The illustratively-titled opening chapter, Chasing Your Tail, neatly frames a central theory: we can’t stop unhappy memories, self-critical thoughts and judgmental ways of thinking, but we can control what happens next and stop potentially negative spirals from forming. It is here, Williams and Penman explain, that mindfulness slots in, helping build the awareness needed to interrupt ourselves in those situations.

They then do something quite surprising: they invite those readers who want to begin a programme of mindfulness practice straight away to jump to Chapter Four. This appears to lean into the exact ‘quick fix’ mode of thinking that many would argue fuels the impatient pace of modern life, and feels potentially self-defeating in this context, but their motivation is charitable: they’re acknowledging that for many of their audience, buying their book will have amounted to a call for help, so why not let them get going? It also conveys a confidence that by the point at which they make this suggestion, most readers will be sufficiently invested to take in Chapters Two and Three anyway.
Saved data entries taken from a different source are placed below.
(* ===== verification/Console.v ===== *)
(** * Console: kernel/dev/uart.c and kernel/lib/print.c

    The UART itself is a device: its registers are reached through the class
    [Uart].  A C string is the list of its bytes before the NUL. *)

From Stdlib Require Import Ascii.
From S2P Require Import Prelude Spinlock.

(** ** The device (kernel/dev/uart.c) *)

(** Reads and writes of the registers of the 16550a. *)
Class Uart (U : Type) : Type := {
  reg_read : Z -> U -> Z * U;
  reg_write : Z -> Z -> U -> U
}.

Definition RHR : Z := 0.
Definition THR : Z := 0.
Definition IER : Z := 1.
Definition IER_TX_ENABLE : Z := Z.shiftl 1 0.
Definition IER_RX_ENABLE : Z := Z.shiftl 1 1.
Definition FCR : Z := 2.
Definition FCR_FIFO_ENABLE : Z := Z.shiftl 1 0.
Definition FCR_FIFO_CLEAR : Z := Z.shiftl 3 1.
Definition LCR : Z := 3.
Definition LCR_EIGHT_BITS : Z := Z.shiftl 3 0.
Definition LCR_BAUD_LATCH : Z := Z.shiftl 1 7.
Definition LSR : Z := 5.
Definition LSR_TX_IDLE : Z := Z.shiftl 1 5.

(** The globals of print.c, with the device and the hart that runs. *)
Record console {U : Type} := mk_console {
  c_cpu : cpu;
  c_uart : U;
  print_lk : spinlock;
  panicked : Z
}.
Arguments console U : clear implicits.
Arguments mk_console {U}.

Definition set_c_cpu {U} (v : cpu) (s : console U) : console U := mk_console v (c_uart s) (print_lk s) (panicked s).
Definition set_c_uart {U} (v : U) (s : console U) : console U := mk_console (c_cpu s) v (print_lk s) (panicked s).
Definition set_print_lk {U} (v : spinlock) (s : console U) : console U := mk_console (c_cpu s) (c_uart s) v (panicked s).
Definition set_panicked {U} (v : Z) (s : console U) : console U := mk_console (c_cpu s) (c_uart s) (print_lk s) v.

(** The arguments behind the format, each in a slot of 64 bits: a number, or the
    string at the pointer (None is the null pointer). *)
Inductive varg := va_word (v : Z) | va_ptr (s : option (list Z)).

Definition ch (c : ascii) : Z := Z.of_N (N_of_ascii c).
Arguments ch c%_char.
Definition cstr (s : string) : list Z := ch <$> String.list_ascii_of_string s.

Section Ops.
Context {U : Type} `{!Uart U}.

Definition c_hart {A} (m : M cpu A) : M (console U) A := fun s =>
  match m (c_cpu s) with
  | Ret a c => Ret a (set_c_cpu c s)
  | Panic msg c => Panic msg (set_c_cpu c s)
  | Spin => Spin
  | Fault => Fault
  | NoFuel => NoFuel
  end.

Definition c_lock {A} (m : M (cpu * spinlock) A) : M (console U) A := fun s =>
  match m (c_cpu s, print_lk s) with
  | Ret a (c, l) => Ret a (set_print_lk l (set_c_cpu c s))
  | Panic msg (c, l) => Panic msg (set_print_lk l (set_c_cpu c s))
  | Spin => Spin
  | Fault => Fault
  | NoFuel => NoFuel
  end.

Definition ReadReg (reg : Z) : M (console U) Z :=
  r ← gets (fun s => reg_read reg (c_uart s));
  modify (set_c_uart r.2);;
  mret r.1.
Definition WriteReg (reg v : Z) : M (console U) unit :=
  modify (fun s => set_c_uart (reg_write reg (u8 v) (c_uart s)) s).

Definition uart_init : M (console U) unit :=
  WriteReg IER 0x00;;
  WriteReg LCR LCR_BAUD_LATCH;;
  WriteReg 0 0x03;;
  WriteReg 1 0x00;;
  WriteReg LCR LCR_EIGHT_BITS;;
  WriteReg FCR (Z.lor FCR_FIFO_ENABLE FCR_FIFO_CLEAR);;
  WriteReg IER (Z.lor IER_TX_ENABLE IER_RX_ENABLE).

(** [polls] bounds the number of times the loop finds the transmitter busy. *)
Fixpoint tx_wait (polls : nat) : M (console U) unit :=
  v ← ReadReg LSR;
  if Z.land v LSR_TX_IDLE =? 0 then
    match polls with O => no_fuel | S polls' => tx_wait polls' end
  else mret tt.

Variable polls : nat.

Definition uart_putc_sync (c : Z) : M (console U) unit :=
  c_hart push_off;;
  tx_wait polls;;
  WriteReg THR c;;
  c_hart pop_off.

(** The result is an [int]. *)
Definition uart_getc_sync : M (console U) Z :=
  v ← ReadReg LSR;
  if negb (Z.land v 0x01 =? 0) then ReadReg RHR else mret (-1).

(** [fuel] bounds the number of characters that wait. *)
Fixpoint uart_intr (fuel : nat) : M (console U) unit :=
  c ← uart_getc_sync;
  if c =? -1 then mret tt else
  uart_putc_sync c;;
  match fuel with O => no_fuel | S fuel' => uart_intr fuel' end.

(** ** Formatted output (kernel/lib/print.c) *)

Definition BACKSPACE : Z := 0x100.
Definition digits : list Z := cstr "0123456789abcdef".

Definition consputc (c : Z) : M (console U) unit :=
  if c =? BACKSPACE then uart_putc_sync 8;; uart_putc_sync (ch " ");; uart_putc_sync 8
  else uart_putc_sync c.

Definition print_init : M (console U) unit := c_lock (spinlock_init "printf").

(** [x] is shifted left four bits per digit. *)
Fixpoint printptr_loop (n : nat) (x : Z) : M (console U) unit :=
  match n with
  | O => mret tt
  | S n' =>
      d ← some_or_fault (digits !! Z.to_nat (Z.shiftr x (8 * 8 - 4)));
      consputc d;;
      printptr_loop n' (u64 (Z.shiftl x 4))
  end.

Definition printptr (x : Z) : M (console U) unit :=
  consputc (ch "0");;
  consputc (ch "x");;
  printptr_loop (Z.to_nat (8 * 2)) x.

(** [buf\[i\] = c] in an array: a write behind its end is a fault. *)
Definition put_at (buf : list Z) (i : nat) (c : Z) : M (console U) (list Z) :=
  if (i <? length buf)%nat then mret (<[i := c]> buf) else fault.

Fixpoint printint_loop (fuel : nat) (buf : list Z) (i : nat) (x base : Z) : M (console U) (list Z * nat) :=
  d ← some_or_fault (digits !! Z.to_nat (x mod base));
  buf ← put_at buf i d;
  let x := x / base in
  if x =? 0 then mret (buf, S i) else
  match fuel with O => no_fuel | S fuel' => printint_loop fuel' buf (S i) x base end.

(** [while(--i >= 0) consputc(buf\[i\]);] *)
Fixpoint print_back (buf : list Z) (i : nat) : M (console U) unit :=
  match i with
  | O => mret tt
  | S i' => c ← some_or_fault (buf !! i'); consputc c;; print_back buf i'
  end.

(** [xx] is a [long long]; [buf] has 20 bytes, so 20 steps are enough. *)
Definition printint (xx base : Z) (sign : bool) : M (console U) unit :=
  let sign := sign && (xx <? 0) in
  let x := if sign then u64 (- xx) else u64 xx in
  '(buf, i) ← printint_loop 20 (replicate 20 0) 0 x base;
  '(buf, i) ← (if sign then b ← put_at buf i (ch "-"); mret (b, S i) else mret (buf, i));
  print_back buf i.

(** [va_arg]: the next slot, read as a type of 64 bits. *)
Definition va_next (args : list varg) : M (console U) (varg * list varg) :=
  match args with
  | [] => fault
  | a :: args' => mret (a, args')
  end.
Definition va_num (a : varg) : M (console U) Z :=
  match a with va_word v => mret v | va_ptr _ => fault end.
Definition va_str (a : varg) : M (console U) (option (list Z)) :=
  match a with va_ptr s => mret s | va_word v => if v =? 0 then mret None else fault end.

Definition s64 (v : Z) : Z := let w := u64 v in if w <? 2 ^ 63 then w else w - 2 ^ 64.

(** The conversion at the head of the format behind '%': what it prints, and how
    many characters behind the first it takes. *)
Inductive conv := C_int (arg : Z -> Z) (base : Z) (sign : bool) | C_ptr | C_char | C_str | C_percent | C_end | C_unknown.

Definition conversion (c0 c1 c2 : Z) : conv * nat :=
  if c0 =? ch "d" then (C_int s32 10 true, 0%nat)
  else if (c0 =? ch "l") && (c1 =? ch "d") then (C_int s64 10 true, 1%nat)
  else if (c0 =? ch "l") && (c1 =? ch "l") && (c2 =? ch "d") then (C_int s64 10 true, 2%nat)
  else if c0 =? ch "u" then (C_int u32 10 false, 0%nat)
  else if (c0 =? ch "l") && (c1 =? ch "u") then (C_int s64 10 false, 1%nat)
  else if (c0 =? ch "l") && (c1 =? ch "l") && (c2 =? ch "u") then (C_int s64 10 false, 2%nat)
  else if c0 =? ch "x" then (C_int u32 16 false, 0%nat)
  else if (c0 =? ch "l") && (c1 =? ch "x") then (C_int s64 16 false, 1%nat)
  else if (c0 =? ch "l") && (c1 =? ch "l") && (c2 =? ch "x") then (C_int s64 16 false, 2%nat)
  else if c0 =? ch "p" then (C_ptr, 0%nat)
  else if c0 =? ch "c" then (C_char, 0%nat)
  else if c0 =? ch "s" then (C_str, 0%nat)
  else if c0 =? ch "%" then (C_percent, 0%nat)
  else if c0 =? 0 then (C_end, 0%nat)
  else (C_unknown, 0%nat).

(** What one conversion does with the arguments; [c0] is its first character. *)
Definition print_conv (k : conv) (c0 : Z) (args : list varg) : M (console U) (list varg) :=
  match k with
  | C_int arg base sign =>
      '(a, args) ← va_next args; v ← va_num a;
      printint (arg v) base sign;; mret args
  | C_ptr => '(a, args) ← va_next args; v ← va_num a; printptr (u64 v);; mret args
  | C_char => '(a, args) ← va_next args; v ← va_num a; consputc (s32 v);; mret args
  | C_str =>
      '(a, args) ← va_next args; s ← va_str a;
      for_each (default (cstr "(null)") s) consputc;; mret args
  | C_percent => consputc (ch "%");; mret args
  | C_end => mret args
  | C_unknown => consputc (ch "%");; consputc c0;; mret args
  end.

(** [fmt\[n\] & 0xff], 0 at the end of the string. *)
Definition fmt_at (fmt : list Z) (n : nat) : Z := default 0 (fmt !! n).

(** [fuel] is at least the length of the format. *)
Fixpoint printf_loop (fuel : nat) (fmt : list Z) (args : list varg) : M (console U) unit :=
  match fuel with
  | O => no_fuel
  | S fuel' =>
      let cx := fmt_at fmt 0 in
      if cx =? 0 then mret tt else
      if negb (cx =? ch "%") then consputc cx;; printf_loop fuel' (drop 1 fmt) args else
      let c0 := fmt_at fmt 1 in
      let c1 := if c0 =? 0 then 0 else fmt_at fmt 2 in
      let c2 := if c1 =? 0 then 0 else fmt_at fmt 3 in
      let k := conversion c0 c1 c2 in
      args ← print_conv k.1 c0 args;
      match k.1 with
      | C_end => mret tt
      | _ => printf_loop fuel' (drop (2 + k.2) fmt) args
      end
  end.

Definition printf (fmt : list Z) (args : list varg) : M (console U) unit :=
  p ← gets panicked;
  when (p =? 0) (c_lock spinlock_acquire);;
  printf_loop (S (length fmt)) fmt args;;
  p ← gets panicked;
  when (p =? 0) (c_lock spinlock_release).

(** [panic] ends in an endless loop. *)
Definition panic_msg (s : string) : M (console U) unit :=
  uart_putc_sync (ch "f");;
  modify (set_panicked 1);;
  printf (cstr "panic: ") [];;
  printf (cstr "%s" ++ [10]) [va_ptr (Some (cstr s))];;
  modify (set_panicked 1);;
  panic s.

Definition assert (condition : bool) (warning : string) : M (console U) unit :=
  when (negb condition) (panic_msg warning).
End Ops.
And they are indeed worth your time. Why Do We Attack Ourselves? (Chapter Two) examines the role our personal histories have on current thoughts and feelings, specifically the way in which memories of negative responses in the past to certain emotions can colour our reactions to them in the present, and cause a cumulative, cascading effect. Waking Up To The Life You Have (Chapter Three) effectively makes the case for mindfulness and begins to explain in more detail what, in their view, it entails.

And then we’re at Chapter Four which, as mentioned above, is where Williams and Penman introduce an eight-part, chapter-per-week programme for readers to work through. It would be doing them – and indeed mindfulness itself – a huge disservice to even try and summarise it here, hence the early disclaimer about this being a fairly brief review. It would also be pointless: the book is designed as a gently paced learning course, teaching self compassion and care piece by piece through positive routine-building and familiarising yourself with altered ways of thinking.

If there was a mentalitee curriculum, this would be on it. The book is free of any spiritual pretensions or lofty pronouncements and the prevailing sense throughout is that the authors genuinely want nothing more than to help people improve their state of mind. A quote from Sir Kenneth Branagh, deservedly printed on the cover of the 10th anniversary edition, summarises it perfectly: ‘A deeply compassionate guide to self-care – simple and profound’.